The phase I trial studies how well 11C-glutamine and 18F-FSPG positron emission tomography (PET) imaging works in detecting tumors in patients with metastatic colorectal cancer compared to standard imaging methods such as magnetic resonance imaging (MRI) or computed tomography (CT) scanning.
Additional locations may be listed on ClinicalTrials.gov for NCT03275974.
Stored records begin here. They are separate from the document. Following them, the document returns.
(** * MarketMind: query-time pipeline, checked against its specification

    A shallow embedding of the parts of the MarketMind code base that the
    specification makes claims about: evidence ranking
    ([core/pipeline/ranking.py]), the entity and financial-period upserts
    ([core/entities.py], [core/db/financials.py]), the provider rate budget
    and dispatch loop ([connectors/providers/base_provider.py],
    [core/source_discovery.py]), scenario building
    ([core/pipeline/enrichment.py]), the streaming and batch pipelines
    ([core/pipeline/stream.py], [core/pipeline/intelligence.py]) and text
    chunking ([core/processing.py]).

    Conventions.
    - Python [float]s are modelled as exact rationals ([Q]); binary rounding
      error is outside the model.  Python's [round(x, n)] is modelled as
      round-half-to-even on the exact rational value.
    - Python [str] is modelled as [string] over 8-bit characters; case
      conversion and character classes are the ASCII ones.
    - A [dict] read with [.get] is modelled by a three-valued [field]
      (key missing, value [None], value present) because the source uses
      different defaults at different call sites. *)

From stdpp Require Import gmap strings list.
From Stdlib Require Import ZArith QArith Qround Qminmax Lqa Lia.
From Stdlib Require Import String Ascii List Bool Sorted.
Import ListNotations.

Local Open Scope string_scope.

(* ===================================================================== *)
(** ** Python values *)
(* ===================================================================== *)

Module Py.

(** What [d.get(k)] can see: no key, a key bound to [None], or a value. *)
Inductive field (A : Type) : Type :=
| Missing
| Null
| Val (a : A).
Arguments Missing {A}.
Arguments Null {A}.
Arguments Val {A} a.

(** [d.get(k)]: a missing key reads as [None]. *)
Definition get {A} (f : field A) : option A :=
  match f with Val a => Some a | _ => None end.

(** [d.get(k, dflt)]: only a missing key takes the default. *)
Definition get_default {A} (dflt : A) (f : field A) : option A :=
  match f with Missing => Some dflt | Null => None | Val a => Some a end.

(** [x or ""] on an optional string. *)
Definition or_empty (o : option string) : string :=
  match o with Some s => s | None => "" end.

(** [float(x or 0.0)] on an optional number. *)
Definition or_zero (o : option Q) : Q :=
  match o with Some q => q | None => 0 end.

(** Truthiness of an optional string: [None] and [""] are falsy. *)
Definition truthy (o : option string) : bool :=
  match o with
  | Some (String _ _) => true
  | _ => false
  end.

(** [str(x)] of an optional string: [None] prints as ["None"]. *)
Definition str (o : option string) : string :=
  match o with Some s => s | None => "None" end.

(** *** Characters *)

Definition is_upper (c : ascii) : bool :=
  let n := nat_of_ascii c in (65 <=? n)%nat && (n <=? 90)%nat.

Definition is_lower (c : ascii) : bool :=
  let n := nat_of_ascii c in (97 <=? n)%nat && (n <=? 122)%nat.

Definition is_digit (c : ascii) : bool :=
  let n := nat_of_ascii c in (48 <=? n)%nat && (n <=? 57)%nat.

(** [\w] of the [re] module, on ASCII. *)
Definition is_word (c : ascii) : bool :=
  is_upper c || is_lower c || is_digit c || Ascii.eqb c "_"%char.
(** X18. The proxies answer with 200, 405 or 500 only, whatever the
    status of the upstream; 405 exactly for a method that is not the
    route's, and only then with a header. *)
Theorem proxy_status_codes
    (fetch : jsstring -> option RequestInit -> fetch_result) (req : request) :
  let g := generate_podcast_handler fetch req in
  let p := podcast_status_handler fetch req in
  In (statusCode g) [200; 405; 500] /\ In (statusCode p) [200; 405; 500]
  /\ (statusCode g = 405 <-> method req <> lit "POST")
  /\ (statusCode p = 405 <-> method req <> lit "GET")
  /\ (statusCode g <> 405 -> headers g = [])
  /\ (statusCode p <> 405 -> headers p = []).
Proof.
  cbv zeta. unfold generate_podcast_handler, podcast_status_handler, forward.
  rewrite <- !strict_neq_true. unfold strict_neq.
  destruct (str_eqb (method req) (lit "POST"));
    destruct (str_eqb (method req) (lit "GET"));
    destruct (fetch generate_url (generate_init req)) as [|r1];
    destruct (fetch (status_url req) None) as [|r2];
    try destruct (up_json r1); try destruct (up_json r2);
    cbn -[lit]; repeat split; auto; try discriminate; try tauto;
    try (intros; congruence).
Qed.

(** An upstream failure on each route. *)
Lemma proxy_status_codes_witness :
  headers (generate_podcast_handler failing_upstream post_request) = []
  /\ headers (podcast_status_handler unreachable status_request) = [].
Proof.
  destruct (proxy_status_codes failing_upstream post_request)
    as (_ & _ & _ & _ & G & _).
  destruct (proxy_status_codes unreachable status_request)
    as (_ & _ & _ & _ & _ & P).
  split; [apply G | apply P]; vm_compute; discriminate.
Defined.

(** X19. For a GET, the podcast_status proxy asks the upstream for
    [/podcast_status/<id>]; it answers with the 500 error when the fetch
    fails or the body is not JSON, and otherwise forwards the JSON body
    with status 200 whatever the upstream status was. *)
Theorem podcast_status_outcomes
    (fetch : jsstring -> option RequestInit -> fetch_result) (req : request) :
  method req = lit "GET" ->
  match fetch (lit "http://localhost:8000/podcast_status/"
                 ++ query_to_string (query_id req)) None with
  | Rejected =>
      podcast_status_handler fetch req
      = internal_error (lit "Failed to fetch podcast status")
  | Resolved r =>
      match up_json r with
      | None =>
          podcast_status_handler fetch req
          = internal_error (lit "Failed to fetch podcast status")
      | Some data =>
          podcast_status_handler fetch req
          = {| statusCode := 200; headers := []; sent := Json data |}
      end
  end.
Proof.
  intros Hm. unfold podcast_status_handler, forward, status_url.
  replace (str_eqb (method req) (lit "GET")) with true
    by (symmetry; apply str_eqb_eq, Hm).
  destruct (fetch _ None) as [|r]; [reflexivity|].
  destruct (up_json r); reflexivity.
Qed.

Lemma podcast_status_outcomes_witness :
  podcast_status_handler failing_upstream status_request
  = {| statusCode := 200; headers := [];
       sent := Json (JObject [(lit "detail", JString (lit "boom"))]) |}.
Proof.
  exact (podcast_status_outcomes failing_upstream status_request eq_refl).
Defined.

(** X20. The generate_podcast proxy is transparent: the upstream
    receives the body of the request, and what it replies in JSON is
    the body of the 200 answer, whatever status it replied with. *)
Theorem generate_podcast_transparent
    (status : Z) (reply : option json -> json) (req : request) :
  method req = lit "POST" ->
  generate_podcast_handler (answering status reply) req
  = {| statusCode := 200; headers := [];
       sent := Json (reply (Some (body req))) |}.
Proof.
  intros Hm. unfold generate_podcast_handler, forward.
  replace (str_eqb (method req) (lit "POST")) with true
    by (symmetry; apply str_eqb_eq, Hm).
  reflexivity.
Qed.

(** An upstream that echoes what it was sent. *)
Lemma generate_podcast_transparent_witness :
  generate_podcast_handler
    (answering 201 (fun b => match b with Some j => j | None => JNull end))
    post_request
  = {| statusCode := 200; headers := []; sent := Json (body post_request) |}.
Proof.
  exact (generate_podcast_transparent 201
           (fun b => match b with Some j => j | None => JNull end)
           post_request eq_refl).
Defined.

(* ================================================================== *)
(** ** Events on a card that is leaving                                *)
(* ================================================================== *)

(** On its own render a card behaves as [handle] says. *)
Lemma handle_leaving_current (e : event) (s : State) :
  handle_leaving s e s = handle e s.
Proof. destruct e; reflexivity. Qed.

(** An event on the mounted card followed by the end of the transition
    is [dispatch]. *)
Lemma act_then_settle (p : Page) (e : event) :
  leaving p = None ->
  settle (act p (On e)) = {| now := dispatch (now p) e; leaving := None |}.
Proof.
  intros L. unfold act. rewrite L. cbv zeta.
  rewrite handle_leaving_current. unfold dispatch, commit, commit_effect.
  set (s := now p). set (s' := handle e s).
  destruct (handle_step_or_analogies e s) as [K | K]; fold s' in K.
  - rewrite K, Z.eqb_refl.
    destruct (strict_neq (analogies s') (analogies s)); cbn;
      rewrite K, Z.eqb_refl; reflexivity.
  - rewrite K, strict_neq_refl.
    destruct (step s' =? step s) eqn:E.
    + rewrite K, strict_neq_refl. reflexivity.
    + unfold settle. cbn. rewrite K, strict_neq_refl. reflexivity.
Qed.

Lemma handle_leaving_invariant (r : State) (e : event) (s : State) :
  session_invariant s -> 0 <= step r <= 5 ->
  session_invariant (handle_leaving r e s).
Proof.
  intros (Hs & Ht & Ha) Hr. unfold session_invariant. split; [|split].
  - destruct e; cbn -[Z.eqb Z.ltb]; unfold_handlers;
      rewrite ?Ha; split_tests; cbn -[Z.eqb Z.ltb]; Z_tests; try lia.
    inversion Ht; subst; lia.
  - destruct e; cbn -[Z.eqb Z.ltb]; unfold_handlers;
      rewrite ?Ha; split_tests; cbn -[Z.eqb Z.ltb]; Z_tests;
      try assumption.
    + apply Forall_app. split; [exact Ht|]. constructor; auto.
    + match goal with H : timeouts s = [] |- _ => rewrite H end. constructor.
    + inversion Ht; assumption.
  - destruct e; cbn -[Z.eqb Z.ltb]; unfold_handlers;
      rewrite ?Ha; split_tests; cbn -[Z.eqb Z.ltb]; try assumption;
      try discriminate; try reflexivity.
    Z_tests; lia.
Qed.
(** * Block-type registry selectors (packages/blocks/src/store/selectors.js)

    A shallow embedding of the selector layer of the blocks store and the
    properties of its query functions.

    Modelling conventions.
    - A JavaScript string is the list of its UTF-16 code units ([list N]).
    - A JavaScript value is a term of [value]; a plain object is the finite
      map of its own properties ([gmap]), so inherited properties are not
      part of the model.  The type map [state.blockTypes] is enumerated by
      [Object.values] and by lodash's [filter], hence it is kept as an
      association list in enumeration order.
    - Parameters have the types their JSDoc gives them: names, feature paths
      and search terms are strings, a scope is a string or missing, a name or
      type is any value.
    - A function value is a reference [VFun f]; what calling it does is given
      by the environment [call], which may answer with a thrown error.
    - Code that can throw returns a [result].
    - [rememo]'s [createSelector] caches results per dependant references
      and argument list; for a state that is replaced rather than mutated it
      returns what the wrapped function returns, so the memoised selectors
      are modelled by the functions they wrap.  That these depend on their
      declared dependants only is shown below. *)

From stdpp Require Import base option list gmap strings.
From Stdlib Require Import NArith ZArith.

#[local] Set Warnings "-register-all".

(** ** JavaScript strings *)

Abbreviation jsstring := (list N).

(** An ASCII literal as a JavaScript string. *)
Definition js (s : string) : jsstring :=
  (fun a => N.of_nat (Ascii.nat_of_ascii a)) <$> String.list_ascii_of_string s.

Arguments js : simpl never.

Module JsString.

(** [s.split(sep)] for a separator of one code unit. *)
Fixpoint split (sep : N) (s : jsstring) : list jsstring :=
  match s with
  | [] => [[]]
  | c :: s' =>
      if N.eqb c sep then [] :: split sep s'
      else match split sep s' with
           | seg :: segs => (c :: seg) :: segs
           | [] => [[c]]
           end
  end.


Fixpoint startsWith (s t : jsstring) {struct t} : bool :=
  match t, s with
  | [], _ => true
  | _ :: _, [] => false
  | d :: t', c :: s' => N.eqb c d && startsWith s' t'
  end.

(** [s.indexOf(t) > -1]: some position of [s] starts an occurrence of [t]. *)
Fixpoint includes (s t : jsstring) : bool :=
  startsWith s t ||
  match s with
  | [] => false
  | _ :: s' => includes s' t
  end.

(** What the specification calls a substring. *)
Definition substring_of (t s : jsstring) : Prop :=
  ∃ pre post, s = pre ++ t ++ post.

(** WhiteSpace and LineTerminator code units of ECMAScript, which
    [String.prototype.trim] strips. *)
Definition isWhiteSpace (c : N) : bool :=
  ((9 <=? c) && (c <=? 13) || (c =? 32) || (c =? 160) || (c =? 0x1680)
   || (0x2000 <=? c) && (c <=? 0x200a)
   || (c =? 0x2028) || (c =? 0x2029) || (c =? 0x202f) || (c =? 0x205f)
   || (c =? 0x3000) || (c =? 0xfeff))%N.

Fixpoint trimStart (s : jsstring) : jsstring :=
  match s with
  | c :: s' => if isWhiteSpace c then trimStart s' else s
  | [] => []
  end.

Definition trimEnd (s : jsstring) : jsstring :=
  reverse (trimStart (reverse s)).

Definition trim (s : jsstring) : jsstring := trimEnd (trimStart s).

(** A canonical array index: decimal digits without a leading zero. *)
Definition isDigit (c : N) : bool := ((48 <=? c) && (c <=? 57))%N.

Definition digitsValue (s : jsstring) : nat :=
  foldl (fun acc c => 10 * acc + N.to_nat (c - 48)) 0 s.

Definition arrayIndex (k : jsstring) : option nat :=
  match k with
  | [] => None
  | c :: rest =>
      if forallb isDigit k && (negb (N.eqb c 48) || bool_decide (rest = []))
      then Some (digitsValue k) else None
  end.

End JsString.

(** ** JavaScript values *)

(** A reference to a function object. *)
Definition fn := nat.

(** Numbers are restricted to the integers; [NaN], infinities and fractions
    do not occur in what the selectors inspect. *)
Inductive value : Type :=
| VUndefined
| VNull
| VBool (b : bool)
| VNum (n : Z)
| VStr (s : jsstring)
| VArr (elems : list value)
| VObj (props : gmap jsstring value)
| VFun (f : fn).

Abbreviation object := (gmap jsstring value).

Inductive error : Type :=
| TypeError
| Thrown (v : value).

Inductive result (A : Type) : Type :=
| Ok (a : A)
| Throw (e : error).

Arguments Ok {A} a.
Arguments Throw {A} e.

#[global] Instance result_ret : MRet result := fun _ a => Ok a.

#[global] Instance result_bind : MBind result :=
  fun _ _ f m => match m with Ok a => f a | Throw e => Throw e end.

(** What the host supplies: the built-in [String.prototype.toLowerCase]
    (the Unicode case tables), the behaviour of the function objects held
    by the state ([call f this args]), and the conversions of values other
    than strings to strings (ECMAScript's ToString, lodash's baseToString). *)
Record Host : Type := {
  toLowerCase : jsstring → jsstring;
  call : fn → value → list value → result value;
  ToString : value → jsstring;
  baseToString : value → jsstring;
}.

Module Js.

(** ToBoolean. *)
Definition truthy (v : value) : bool :=
  match v with
  | VUndefined | VNull => false
  | VBool b => b
  | VNum n => negb (Z.eqb n 0)
  | VStr s => negb (bool_decide (s = []))
  | VArr _ | VObj _ | VFun _ => true
  end.

(** [v == null]. *)
Definition nullish (v : value) : bool :=
  match v with
  | VUndefined | VNull => true
  | _ => false
  end.

(** [a || b]. *)
Definition or (a b : value) : value := if truthy a then a else b.

(** An own property of a plain object; [undefined] when there is none. *)
Definition own (o : object) (k : jsstring) : value :=
  default VUndefined (o !! k).
(** [try { body } catch (error) { handler }]. *)
Definition try_catch {A} (body : M A) (handler : Js.Error -> M A) : M A :=
  fun s =>
    match body s with
    | (s1, t1, Ok a) => (s1, t1, Ok a)
    | (s1, t1, Throw e) =>
        match handler e s1 with
        | (s2, t2, r) => (s2, t1 ++ t2, r)
        end
    end.

Definition get : M S := fun s => (s, [], Ok s).
Definition gets {A} (f : S -> A) : M A := fun s => (s, [], Ok (f s)).
Definition modify (f : S -> S) : M unit := fun s => (f s, [], Ok tt).

(** An external call: recorded, and answered by the world. *)
Definition external {A} (ev : E) (answer : result A) : M A :=
  fun s => (s, [ev], answer).

(** An effect with no answer ([console.error]). *)
Definition emit (ev : E) : M unit := fun s => (s, [ev], Ok tt).

Definition when (b : bool) (m : M unit) : M unit := if b then m else ret tt.

(** An evaluation that touches neither [this] nor the outside. *)
Definition lift {A} (r : result A) : M A := fun s => (s, [], r).

Definition final_state {A} (r : S * list E * result A) : S := fst (fst r).
Definition trace {A} (r : S * list E * result A) : list E := snd (fst r).
Definition outcome {A} (r : S * list E * result A) : result A := snd r.
End Monad.

Arguments M : clear implicits.

End Eff.

Import Eff.

Declare Scope eff_scope.
Delimit Scope eff_scope with eff.
Notation "x <- m ;; k" := (Eff.bind m (fun x => k))
  (at level 100, m at next level, right associativity) : eff_scope.
Notation "m ;; k" := (Eff.bind m (fun _ => k))
  (at level 100, right associativity) : eff_scope.

(** ** secrets.ts: the layered credential resolution *)

Module Secrets.

(** [interface Secrets] *)
Record SupabaseSecrets : Type :=
  { url : string; anonKey : string; serviceRoleKey : option string }.
Record GitHubSecrets : Type := { token : string }.
Record GCloudSecrets : Type :=
  { projectId : string; applicationCredentials : option string }.
(** * Legifrance ingestion and tree materialisation: a shallow embedding

    The development follows two scripts of the repository:

    - [scripts/ingest_legifrance_pg.py]: archive entries are turned into
      rows of the [documents] table ([_doc_id], [_upsert_documents],
      [_delete_by_tokens], [ingest_archive]);
    - [scripts/precalculate_all_trees.py]: the tree of one code is rebuilt
      from the [documents] table by waves ([build_tree_optimized]) and
      assembled in memory ([build_node_from_memory]).

    Conventions of the embedding.

    - A Python [str] is represented by its UTF-8 encoding, a Rocq [string]
      (a sequence of 8-bit characters); [bytes] are Rocq strings as well.
      The class [\d] of the regular expressions is the one of Python 3 on
      [str] patterns: every decimal digit of the Unicode Character Database,
      read from the UTF-8 encoding.  [str.lower], [str.upper], [str.strip]
      and [str.splitlines] are modelled on the ASCII range; the properties
      that look inside them are stated for ASCII text.
    - A Python value that is either [None] or a [str] is an [option string];
      a dictionary of such values is a [gmap string (option string)].
    - The [documents] table is the list of its rows; its primary key [id]
      is the invariant [pk_unique].
    - Libraries outside the repository are parameters of a Section
      ([hashlib.sha256], the XML parser, PostgreSQL's [ILIKE]) or are
      modelled after their documented behaviour ([bytes.decode]). *)

From Stdlib Require Import ZArith Ascii String List Lia.
From stdpp Require Import gmap strings list sorting.

Local Open Scope string_scope.
Local Open Scope list_scope.
(** ** Results, errors and panics *)

Inductive res (A : Type) : Type :=
| Ok (a : A)
| Err (e : string).
Arguments Ok {A} a.
Arguments Err {A} e.

Inductive exec (A : Type) : Type :=
| Ret (a : A)
| Panic (msg : string).
Arguments Ret {A} a.
Arguments Panic {A} msg.

Definition bind {A B : Type} (m : exec A) (k : A -> exec B) : exec B :=
  match m with
  | Ret a => k a
  | Panic msg => Panic msg
  end.

Notation "x <- m ;; k" := (bind m (fun x => k))
  (at level 61, m at next level, right associativity).

Definition is_ret {A : Type} (m : exec A) : Prop :=
  match m with Ret _ => True | Panic _ => False end.

(** [unwrap m pf] is the value of a computation known not to panic; it
    is how the package-level constants, which Go initialises with
    [mustFeFromBytes], are obtained. *)
Definition unwrap {A : Type} (m : exec A) : is_ret m -> A :=
  match m return is_ret m -> A with
  | Ret a => fun _ => a
  | Panic _ => fun pf => match pf with end
  end.

(** ** Byte strings *)

Definition zeros (n : nat) : list byte := repeat x00 n.

(** [b[lo:hi]] *)
Definition slice (b : list byte) (lo hi : nat) : list byte :=
  firstn (hi - lo) (skipn lo b).

(** [copy(dst[lo:hi], src)]: copies [min (hi - lo) (len src)] bytes. *)
Definition copy_at (dst : list byte) (lo hi : nat) (src : list byte) : list byte :=
  let n := Nat.min (hi - lo) (length src) in
  firstn lo dst ++ firstn n src ++ skipn (lo + n) dst.

(** [var buf [n]byte; h.Sum(buf[:0])]: the digest lands in the array. *)
Definition sum_into (n : nat) (digest : list byte) : list byte :=
  copy_at (zeros n) 0 n digest.

(** *** Slices that share memory

    A Go slice is a window [(off, len, cap)] on a backing array, and
    [append] writes into the spare capacity of its first argument when
    the new elements fit.  Where a function appends to a slice it was
    handed, memory is modelled: one flat array of bytes in which every
    backing array is a region, and slices as windows on it. *)

Definition Mem : Type := list byte.

Record Slice : Type := { off : nat; len : nat; cap : nat }.

(** The contents of a slice. *)
Definition load (m : Mem) (s : Slice) : list byte :=
  slice m (off s) (off s + len s).

(** [s[lo:]] and [s[:hi]] *)
Definition slice_from (s : Slice) (lo : nat) : Slice :=
  {| off := off s + lo; len := len s - lo; cap := cap s - lo |}.
Definition slice_to (s : Slice) (hi : nat) : Slice :=
  {| off := off s; len := hi; cap := cap s |}.

Definition write (m : Mem) (pos : nat) (data : list byte) : Mem :=
  firstn pos m ++ data ++ skipn (pos + length data) m.

(** [append(s, data...)]: in place when [len s + len data <= cap s],
    else into a newly allocated array. *)
Definition append_slice (m : Mem) (s : Slice) (data : list byte) : Mem * Slice :=
  let n := (len s + length data)%nat in
  if (n <=? cap s)%nat
  then (write m (off s + len s) data, {| off := off s; len := n; cap := cap s |})
  else (m ++ load m s ++ data, {| off := length m; len := n; cap := n |}).

(** The positions an append of [n] elements to [s] writes: none when
    a new array is allocated. *)
Definition appended (s : Slice) (n : nat) (i : nat) : Prop :=
  (len s + n <= cap s)%nat /\ (off s + len s <= i < off s + len s + n)%nat.

(** A slice lies within memory. *)
Definition valid_slice (m : Mem) (s : Slice) : Prop :=
  (len s <= cap s)%nat /\ (off s + cap s <= length m)%nat.

(** [dst[i] = f(dst[i])] *)
Definition update_at (dst : list byte) (i : nat) (f : byte -> byte) : list byte :=
  match nth_error dst i with
  | Some x => firstn i dst ++ f x :: skipn (S i) dst
  | None => dst
  end.

Definition byte_and (b : byte) (m : Z) : byte := byte.of_Z (Z.land (byte.unsigned b) m).
Definition byte_or (b : byte) (m : Z) : byte := byte.of_Z (Z.lor (byte.unsigned b) m).

(** [bytes.Equal]; [subtle.ConstantTimeCompare] is the same test
    returning 1 or 0. *)
Fixpoint bytes_eqb (a b : list byte) : bool :=
  match a, b with
  | [], [] => true
  | x :: a', y :: b' => Byte.eqb x y && bytes_eqb a' b'
  | _, _ => false
  end.

Definition ConstantTimeCompare (a b : list byte) : Z :=
  if bytes_eqb a b then 1 else 0.

(** Go's [T, err := f(); if err != nil { panic(msg + err.Error()) }]. *)
Definition must {A : Type} (msg : string) (r : res A) : exec A :=
  match r with
  | Ok a => Ret a
  | Err e => Panic (msg ++ e)
  end.

(** ** Number theory used to certify the field's modulus *)

Module Primality.

Fixpoint powmod_pos (a : Z) (e : positive) (n : Z) : Z :=
  match e with
  | xH => a mod n
  | xO e' => let y := powmod_pos a e' n in (y * y) mod n
  | xI e' => let y := powmod_pos a e' n in ((y * y) mod n * a) mod n
  end.

Definition powmod (a e n : Z) : Z :=
  match e with
  | Z0 => 1 mod n
  | Zpos e' => powmod_pos a e' n
  | Zneg _ => 0
  end.

Fixpoint no_divisor_from (n d : Z) (fuel : nat) : bool :=
  match fuel with
  | O => true
  | S fuel' => negb (n mod d =? 0) && no_divisor_from n (d + 1) fuel'
  end.

Definition trial_prime (n : Z) : bool :=
  (1 <? n) && no_divisor_from n 2 (Z.to_nat (Z.sqrt n - 1)).

(** One line of a Pocklington certificate for [N]: a prime factor [q]
    of [N - 1] and a base [a] of order divisible by the full power of
    [q] in [N - 1]. *)
Definition pock_check (N : Z) (qa : Z * Z) : bool :=
  let (q, a) := qa in
  (powmod a (N - 1) N =? 1) && (Z.gcd (powmod a ((N - 1) / q) N - 1) N =? 1).
(** The stub after [run_ws_server_stub] has started. *)
Definition ws_stub_up : WSHandler :=
  WS.set_ws_connected true (WS.set_ws_running true ws_setup).

Definition metrics_on : option MetricsHandler := Some (Metrics.init true).

Definition fresh_world : World :=
  mkWorld MQ.init ws_setup None [].

Definition consuming_world : World :=
  mkWorld (mq_consuming 300) ws_stub_up metrics_on [].

(** The handler after [close]: not running, the consumer cancelled, the
    channel object still referenced. *)
Definition mq_closed : MQHandler :=
  mkMQ "amqps://u:p@b.mq.r.amazonaws.com:5671" true (Some (mkChannel []))
       "to_ws" "from_ws" 300 "mqhandler" false 5.

Definition closed_world : World :=
  mkWorld mq_closed ws_stub_up metrics_on [].

Definition connecting_world (retries : Z) : World :=
  mkWorld (mq_connecting retries) ws_setup metrics_on [].

Definition a_message : Message :=
  mkMessage "hello" [("content_type", "text/plain")]%string.

(** Publishing always works, the handler keeps running. *)
Definition env_publish_ok : nat -> MQ.pub_obs :=
  fun _ => MQ.mkPubObs true true true.

(** The handler is seen stopped and without consumer, yet the broker accepts
    a publish. *)
Definition env_stopped_publish_ok : nat -> MQ.pub_obs :=
  fun _ => MQ.mkPubObs false false true.

(** Two publishes fail, then the handler is seen stopped. *)
Definition env_fail_then_stopped : nat -> MQ.pub_obs :=
  fun i => match i with
           | 0%nat | 1%nat => MQ.mkPubObs true true false
           | _ => MQ.mkPubObs true false true
           end.

(** The broker is never reachable. *)
Definition env_unreachable : nat -> MQ.connect_obs :=
  fun _ => MQ.ConnAMQPError true.

(** Two failed connects, then a connection. *)
Definition env_third_time : nat -> MQ.connect_obs :=
  fun i => match i with
           | 0%nat | 1%nat => MQ.ConnAMQPError true
           | _ => MQ.ConnOk
           end.

(** The broker answers at once. *)
Definition env_first_time : nat -> MQ.connect_obs :=
  fun _ => MQ.ConnOk.

(** Three WebSocket sessions: two that end at once, a third that lasts 98
    seconds (longer than the 60 second window); then the next attempt. *)
Definition env_sessions : nat -> WS.attempt_obs :=
  fun i =>
    match i with
    | 0%nat => WS.mkAttempt 0 0 0 "n0" [] (WS.FeReturn false) 1
    | 1%nat => WS.mkAttempt 1 1 1 "n1" [] (WS.FeReturn false) 2
    | 2%nat => WS.mkAttempt 2 2 2 "n2"
                 [WS.CbOpen; WS.CbClose (PyInt 1000) (PyStr "bye")]
                 (WS.FeReturn false) 100
    | _ => WS.mkAttempt 100 100 100 "n3" [WS.CbOpen] (WS.FeReturn false) 101
    end.

(** The WebSocket handler after a session that never shook hands:
    [on_close] was called with neither code nor message. *)
Definition ws_failed_world : World :=
  WS.on_close PyNone PyNone
    (mkWorld (mq_consuming 300) (WS.set_ws_running true ws_setup) None []).

Definition obs_ws_failed : nat -> World := fun _ => ws_failed_world.

Definition a_bridge : Bridge.Mq2WsBridge := Bridge.mkBridge true false 60.

Definition zero_nonce : string := "00000000-0000-0000-0000-000000000000".

(** Two iteration orders that differ on large sets only. *)
Definition order_a : list JWT.item -> list JWT.item := @rev JWT.item.

Definition order_b : list JWT.item -> list JWT.item :=
  fun l => if (List.length l <=? 11)%nat then rev l else l.

(** A stand-in digest for examples that do not depend on it. *)
Definition fixed_digest : list N -> list N -> list N :=
  fun _ _ => [1; 2; 3]%N.

End Scenarios.
Import Scenarios.

From Stdlib Require Import NArith.

(* ------------------------------------------------------------------ *)
(** ** Characters of tokens and URLs *)

Module Text.

(** The alphabet of URL-safe base64 without padding. *)
Definition b64url_char (c : ascii) : bool :=
  let n := N_of_ascii c in
  (((65 <=? n) && (n <=? 90)) || ((97 <=? n) && (n <=? 122))
   || ((48 <=? n) && (n <=? 57)) || (n =? 45) || (n =? 95))%N.

(** The characters of a token: that alphabet and the dot between parts. *)
Definition token_char (c : ascii) : bool :=
  b64url_char c || (N_of_ascii c =? 46)%N.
See trial information on ClinicalTrials.gov for a list of participating sites.
PRIMARY OBJECTIVE:
I. To evaluate the ability of carbon C 11 glutamine (11C-Gln) and fluorine F 18 L-glutamate derivative BAY94-9392 (18F-FSPG) positron emission tomography (PET) imaging to predict response to EGFR-targeted therapy in patients with advanced wild-type RAS colorectal cancer (CRC).
SECONDARY OBJECTIVES:
I. To identify and quantify gene expression profiles and patterns that collectively, with confirmation by PET, will establish a ‘glutaminolysis gene signature.
II. To evaluate the ability of 11C-Gln and 18F-FSPG PET imaging to predict clinical efficacy following EGFR-targeted therapy in patients with advanced wild-type RAS CRC.
EXPLORATORY OBJECTIVE:
I. To compare 11C-Gln PET/computed tomography (CT) and 18F-FSPG PET/CT imaging to conventional fludeoxyglucose F 18 (18F-FDG) PET when feasible, although the stage IV metastatic (mCRC) setting may preclude this option in some patients.
OUTLINE:
Patients receive carbon C 11 glutamine intravenously (IV) and undergo PET imaging over 108 minutes. Beginning 2 hours to 7 days after carbon C 11 glutamine PET, patients receive fluorine F 18 L-glutamate derivative BAY94-9392 IV and also undergo PET imaging over 108 minutes.
After completion of study treatment, patients are followed up within 14 days and then every 3 months for up to 2 years.